What needs to be done:
Search the records for the string "rewrite" and copy every line in which it appears.
───── Exercise inputs ─────
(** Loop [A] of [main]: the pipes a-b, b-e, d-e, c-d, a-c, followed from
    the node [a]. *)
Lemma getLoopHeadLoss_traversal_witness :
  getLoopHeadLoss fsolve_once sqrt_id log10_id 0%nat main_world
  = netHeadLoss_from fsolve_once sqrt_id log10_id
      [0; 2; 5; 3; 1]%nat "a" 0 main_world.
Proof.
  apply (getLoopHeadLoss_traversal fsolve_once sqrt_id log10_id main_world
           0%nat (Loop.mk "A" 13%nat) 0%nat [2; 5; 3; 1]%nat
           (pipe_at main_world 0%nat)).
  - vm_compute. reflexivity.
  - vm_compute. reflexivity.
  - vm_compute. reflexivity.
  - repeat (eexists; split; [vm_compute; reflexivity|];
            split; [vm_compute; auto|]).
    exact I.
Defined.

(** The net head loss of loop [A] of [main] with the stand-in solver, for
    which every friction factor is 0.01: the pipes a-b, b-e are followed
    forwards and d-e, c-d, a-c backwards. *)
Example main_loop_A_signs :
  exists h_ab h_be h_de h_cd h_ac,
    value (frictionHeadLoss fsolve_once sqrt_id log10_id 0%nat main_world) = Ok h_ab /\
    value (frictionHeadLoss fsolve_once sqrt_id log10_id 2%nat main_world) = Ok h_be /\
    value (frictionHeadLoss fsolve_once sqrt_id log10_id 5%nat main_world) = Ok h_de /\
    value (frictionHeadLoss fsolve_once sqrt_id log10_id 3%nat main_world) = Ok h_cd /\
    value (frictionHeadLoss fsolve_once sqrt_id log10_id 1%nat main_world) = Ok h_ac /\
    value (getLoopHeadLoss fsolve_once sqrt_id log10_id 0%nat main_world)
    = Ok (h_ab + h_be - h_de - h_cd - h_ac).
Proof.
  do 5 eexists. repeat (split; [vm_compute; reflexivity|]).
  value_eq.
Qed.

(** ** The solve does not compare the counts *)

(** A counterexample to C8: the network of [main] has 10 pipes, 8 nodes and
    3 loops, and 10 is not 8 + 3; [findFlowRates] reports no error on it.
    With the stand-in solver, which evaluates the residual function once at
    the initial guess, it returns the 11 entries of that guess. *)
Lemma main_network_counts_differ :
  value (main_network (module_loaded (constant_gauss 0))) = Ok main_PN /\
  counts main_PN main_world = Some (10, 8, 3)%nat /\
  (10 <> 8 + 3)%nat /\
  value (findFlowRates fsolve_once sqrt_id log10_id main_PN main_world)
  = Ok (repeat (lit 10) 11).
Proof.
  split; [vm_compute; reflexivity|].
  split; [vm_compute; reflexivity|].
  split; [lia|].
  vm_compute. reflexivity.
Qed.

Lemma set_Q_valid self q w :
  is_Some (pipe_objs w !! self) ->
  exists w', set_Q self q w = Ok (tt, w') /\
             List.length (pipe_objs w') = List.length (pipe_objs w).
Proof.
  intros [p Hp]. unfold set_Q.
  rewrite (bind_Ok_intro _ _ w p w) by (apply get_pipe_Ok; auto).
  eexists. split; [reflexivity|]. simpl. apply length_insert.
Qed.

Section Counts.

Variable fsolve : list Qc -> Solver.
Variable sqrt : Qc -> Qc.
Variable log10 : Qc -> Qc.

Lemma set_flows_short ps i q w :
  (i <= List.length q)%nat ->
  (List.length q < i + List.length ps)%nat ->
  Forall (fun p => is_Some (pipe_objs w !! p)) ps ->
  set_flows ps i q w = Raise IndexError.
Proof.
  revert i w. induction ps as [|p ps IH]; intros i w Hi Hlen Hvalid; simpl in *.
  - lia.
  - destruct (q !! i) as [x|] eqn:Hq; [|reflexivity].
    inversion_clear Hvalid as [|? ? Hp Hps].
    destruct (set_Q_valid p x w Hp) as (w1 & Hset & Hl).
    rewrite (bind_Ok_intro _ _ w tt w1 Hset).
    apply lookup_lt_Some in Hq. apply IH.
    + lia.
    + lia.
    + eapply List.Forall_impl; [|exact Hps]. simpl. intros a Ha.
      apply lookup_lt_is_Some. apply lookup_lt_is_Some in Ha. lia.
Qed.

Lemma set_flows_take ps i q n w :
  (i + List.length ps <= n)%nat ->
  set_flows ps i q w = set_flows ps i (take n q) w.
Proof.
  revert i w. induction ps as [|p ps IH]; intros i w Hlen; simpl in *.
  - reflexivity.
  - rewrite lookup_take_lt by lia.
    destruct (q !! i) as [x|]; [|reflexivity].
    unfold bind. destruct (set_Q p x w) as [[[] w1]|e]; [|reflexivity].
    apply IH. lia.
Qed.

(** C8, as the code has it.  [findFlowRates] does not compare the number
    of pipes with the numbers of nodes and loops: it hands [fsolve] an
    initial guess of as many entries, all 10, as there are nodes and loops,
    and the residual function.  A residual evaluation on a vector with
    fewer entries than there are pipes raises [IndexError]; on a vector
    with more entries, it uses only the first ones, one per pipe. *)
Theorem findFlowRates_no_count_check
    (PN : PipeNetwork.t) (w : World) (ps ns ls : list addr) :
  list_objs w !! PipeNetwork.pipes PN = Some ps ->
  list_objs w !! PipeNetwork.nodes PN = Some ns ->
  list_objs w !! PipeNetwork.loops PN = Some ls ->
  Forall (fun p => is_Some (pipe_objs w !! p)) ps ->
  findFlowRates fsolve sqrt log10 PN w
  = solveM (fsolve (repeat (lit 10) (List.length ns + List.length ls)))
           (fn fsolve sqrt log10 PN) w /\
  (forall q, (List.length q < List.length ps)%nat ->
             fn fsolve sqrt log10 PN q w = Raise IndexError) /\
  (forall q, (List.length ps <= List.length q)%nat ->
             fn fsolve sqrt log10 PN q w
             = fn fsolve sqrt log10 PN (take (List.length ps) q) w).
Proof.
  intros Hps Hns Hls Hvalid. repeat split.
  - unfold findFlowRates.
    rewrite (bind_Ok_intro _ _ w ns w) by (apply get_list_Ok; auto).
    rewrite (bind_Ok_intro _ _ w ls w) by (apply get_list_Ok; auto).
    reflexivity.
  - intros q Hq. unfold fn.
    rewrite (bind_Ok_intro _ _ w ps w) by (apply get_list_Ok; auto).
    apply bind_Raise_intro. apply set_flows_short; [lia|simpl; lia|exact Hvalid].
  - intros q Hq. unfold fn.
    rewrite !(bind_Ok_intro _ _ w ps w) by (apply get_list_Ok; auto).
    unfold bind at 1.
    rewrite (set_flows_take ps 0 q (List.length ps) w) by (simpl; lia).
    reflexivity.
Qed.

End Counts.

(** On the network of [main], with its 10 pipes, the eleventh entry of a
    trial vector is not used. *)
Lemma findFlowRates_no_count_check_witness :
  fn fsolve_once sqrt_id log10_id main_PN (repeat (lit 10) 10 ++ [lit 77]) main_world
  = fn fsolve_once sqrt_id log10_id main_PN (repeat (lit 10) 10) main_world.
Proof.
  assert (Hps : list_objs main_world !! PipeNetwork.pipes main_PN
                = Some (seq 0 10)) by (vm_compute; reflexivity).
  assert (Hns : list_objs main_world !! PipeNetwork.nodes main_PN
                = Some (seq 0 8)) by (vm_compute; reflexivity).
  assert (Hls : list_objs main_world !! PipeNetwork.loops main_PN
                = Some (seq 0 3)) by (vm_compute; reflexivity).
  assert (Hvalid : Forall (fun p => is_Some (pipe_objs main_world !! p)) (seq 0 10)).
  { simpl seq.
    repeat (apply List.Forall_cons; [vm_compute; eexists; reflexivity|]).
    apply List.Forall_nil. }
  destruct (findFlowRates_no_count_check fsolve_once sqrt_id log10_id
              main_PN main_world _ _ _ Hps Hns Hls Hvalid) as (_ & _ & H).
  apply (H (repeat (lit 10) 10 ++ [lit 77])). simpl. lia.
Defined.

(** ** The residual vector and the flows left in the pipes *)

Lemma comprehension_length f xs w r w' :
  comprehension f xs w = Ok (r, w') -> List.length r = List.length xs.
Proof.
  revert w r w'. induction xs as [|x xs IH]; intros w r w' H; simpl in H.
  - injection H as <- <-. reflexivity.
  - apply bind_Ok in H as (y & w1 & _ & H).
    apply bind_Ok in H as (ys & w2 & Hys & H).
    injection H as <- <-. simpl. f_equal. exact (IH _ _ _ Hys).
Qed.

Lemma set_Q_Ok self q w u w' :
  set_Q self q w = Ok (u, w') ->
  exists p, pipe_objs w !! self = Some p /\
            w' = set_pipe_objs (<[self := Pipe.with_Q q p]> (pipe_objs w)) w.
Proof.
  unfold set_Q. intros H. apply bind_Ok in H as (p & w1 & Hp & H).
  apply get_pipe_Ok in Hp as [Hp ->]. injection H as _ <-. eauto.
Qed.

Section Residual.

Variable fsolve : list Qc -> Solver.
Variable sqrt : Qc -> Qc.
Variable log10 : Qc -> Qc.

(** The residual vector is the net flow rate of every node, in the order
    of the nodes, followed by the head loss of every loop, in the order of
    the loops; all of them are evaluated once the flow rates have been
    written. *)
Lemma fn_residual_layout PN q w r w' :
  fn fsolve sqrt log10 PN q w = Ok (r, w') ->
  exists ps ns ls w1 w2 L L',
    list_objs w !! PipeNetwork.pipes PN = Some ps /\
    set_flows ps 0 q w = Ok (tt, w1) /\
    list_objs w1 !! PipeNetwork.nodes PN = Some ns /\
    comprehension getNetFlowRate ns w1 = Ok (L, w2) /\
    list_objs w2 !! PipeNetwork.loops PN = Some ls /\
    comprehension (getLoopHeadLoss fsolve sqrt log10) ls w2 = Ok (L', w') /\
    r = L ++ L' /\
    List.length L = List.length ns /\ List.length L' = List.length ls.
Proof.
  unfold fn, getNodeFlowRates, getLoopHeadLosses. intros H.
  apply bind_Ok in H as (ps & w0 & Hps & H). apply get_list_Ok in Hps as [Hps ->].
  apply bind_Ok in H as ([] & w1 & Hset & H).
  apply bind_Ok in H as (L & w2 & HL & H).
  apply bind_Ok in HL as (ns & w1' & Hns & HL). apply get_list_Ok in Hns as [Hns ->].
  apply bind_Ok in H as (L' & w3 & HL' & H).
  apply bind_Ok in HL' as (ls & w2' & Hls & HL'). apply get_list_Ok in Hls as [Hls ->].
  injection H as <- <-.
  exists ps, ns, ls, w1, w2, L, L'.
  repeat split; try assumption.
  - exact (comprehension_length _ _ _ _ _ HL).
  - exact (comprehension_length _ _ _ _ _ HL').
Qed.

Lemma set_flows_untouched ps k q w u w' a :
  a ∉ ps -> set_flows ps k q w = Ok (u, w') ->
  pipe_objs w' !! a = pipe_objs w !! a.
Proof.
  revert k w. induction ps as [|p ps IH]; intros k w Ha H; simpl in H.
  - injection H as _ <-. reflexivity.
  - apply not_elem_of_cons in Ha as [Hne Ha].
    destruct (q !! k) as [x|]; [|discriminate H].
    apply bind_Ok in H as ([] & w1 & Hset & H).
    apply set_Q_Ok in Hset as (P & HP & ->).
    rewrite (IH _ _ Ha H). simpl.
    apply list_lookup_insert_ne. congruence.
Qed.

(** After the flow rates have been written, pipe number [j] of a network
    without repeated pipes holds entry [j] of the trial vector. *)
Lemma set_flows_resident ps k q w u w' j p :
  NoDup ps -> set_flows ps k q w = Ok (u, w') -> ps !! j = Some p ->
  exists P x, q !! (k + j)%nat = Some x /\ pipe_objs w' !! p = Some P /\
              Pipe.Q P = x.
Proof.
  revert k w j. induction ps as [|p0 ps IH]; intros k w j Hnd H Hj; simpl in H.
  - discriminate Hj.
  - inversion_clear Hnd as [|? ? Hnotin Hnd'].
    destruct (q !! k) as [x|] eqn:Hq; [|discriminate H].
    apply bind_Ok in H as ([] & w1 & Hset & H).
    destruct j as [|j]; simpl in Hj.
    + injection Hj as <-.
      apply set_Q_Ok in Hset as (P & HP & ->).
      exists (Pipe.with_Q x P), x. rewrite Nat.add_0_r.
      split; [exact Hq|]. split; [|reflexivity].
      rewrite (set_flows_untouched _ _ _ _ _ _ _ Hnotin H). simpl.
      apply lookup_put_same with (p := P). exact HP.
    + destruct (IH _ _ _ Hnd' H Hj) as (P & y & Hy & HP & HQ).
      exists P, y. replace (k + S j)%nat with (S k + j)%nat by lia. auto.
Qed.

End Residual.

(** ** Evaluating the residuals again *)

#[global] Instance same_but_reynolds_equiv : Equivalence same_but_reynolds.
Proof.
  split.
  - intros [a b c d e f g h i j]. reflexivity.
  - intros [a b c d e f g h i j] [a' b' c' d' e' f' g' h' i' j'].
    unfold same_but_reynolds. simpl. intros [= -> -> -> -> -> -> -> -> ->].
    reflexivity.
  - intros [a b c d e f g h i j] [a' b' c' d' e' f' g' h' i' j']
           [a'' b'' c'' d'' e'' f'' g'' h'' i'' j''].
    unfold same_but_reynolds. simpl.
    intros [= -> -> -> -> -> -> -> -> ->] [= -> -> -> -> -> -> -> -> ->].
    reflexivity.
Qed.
─────
Exercise output:
  rewrite (bind_Ok_intro _ _ w p w) by (apply get_pipe_Ok; auto).
    rewrite (bind_Ok_intro _ _ w tt w1 Hset).
  - rewrite lookup_take_lt by lia.
    rewrite (bind_Ok_intro _ _ w ns w) by (apply get_list_Ok; auto).
    rewrite (bind_Ok_intro _ _ w ls w) by (apply get_list_Ok; auto).
    rewrite (bind_Ok_intro _ _ w ps w) by (apply get_list_Ok; auto).
    rewrite !(bind_Ok_intro _ _ w ps w) by (apply get_list_Ok; auto).
    rewrite (set_flows_take ps 0 q (List.length ps) w) by (simpl; lia).
    rewrite (IH _ _ Ha H). simpl.
      exists (Pipe.with_Q x P), x. rewrite Nat.add_0_r.
      rewrite (set_flows_untouched _ _ _ _ _ _ _ Hnotin H). simpl.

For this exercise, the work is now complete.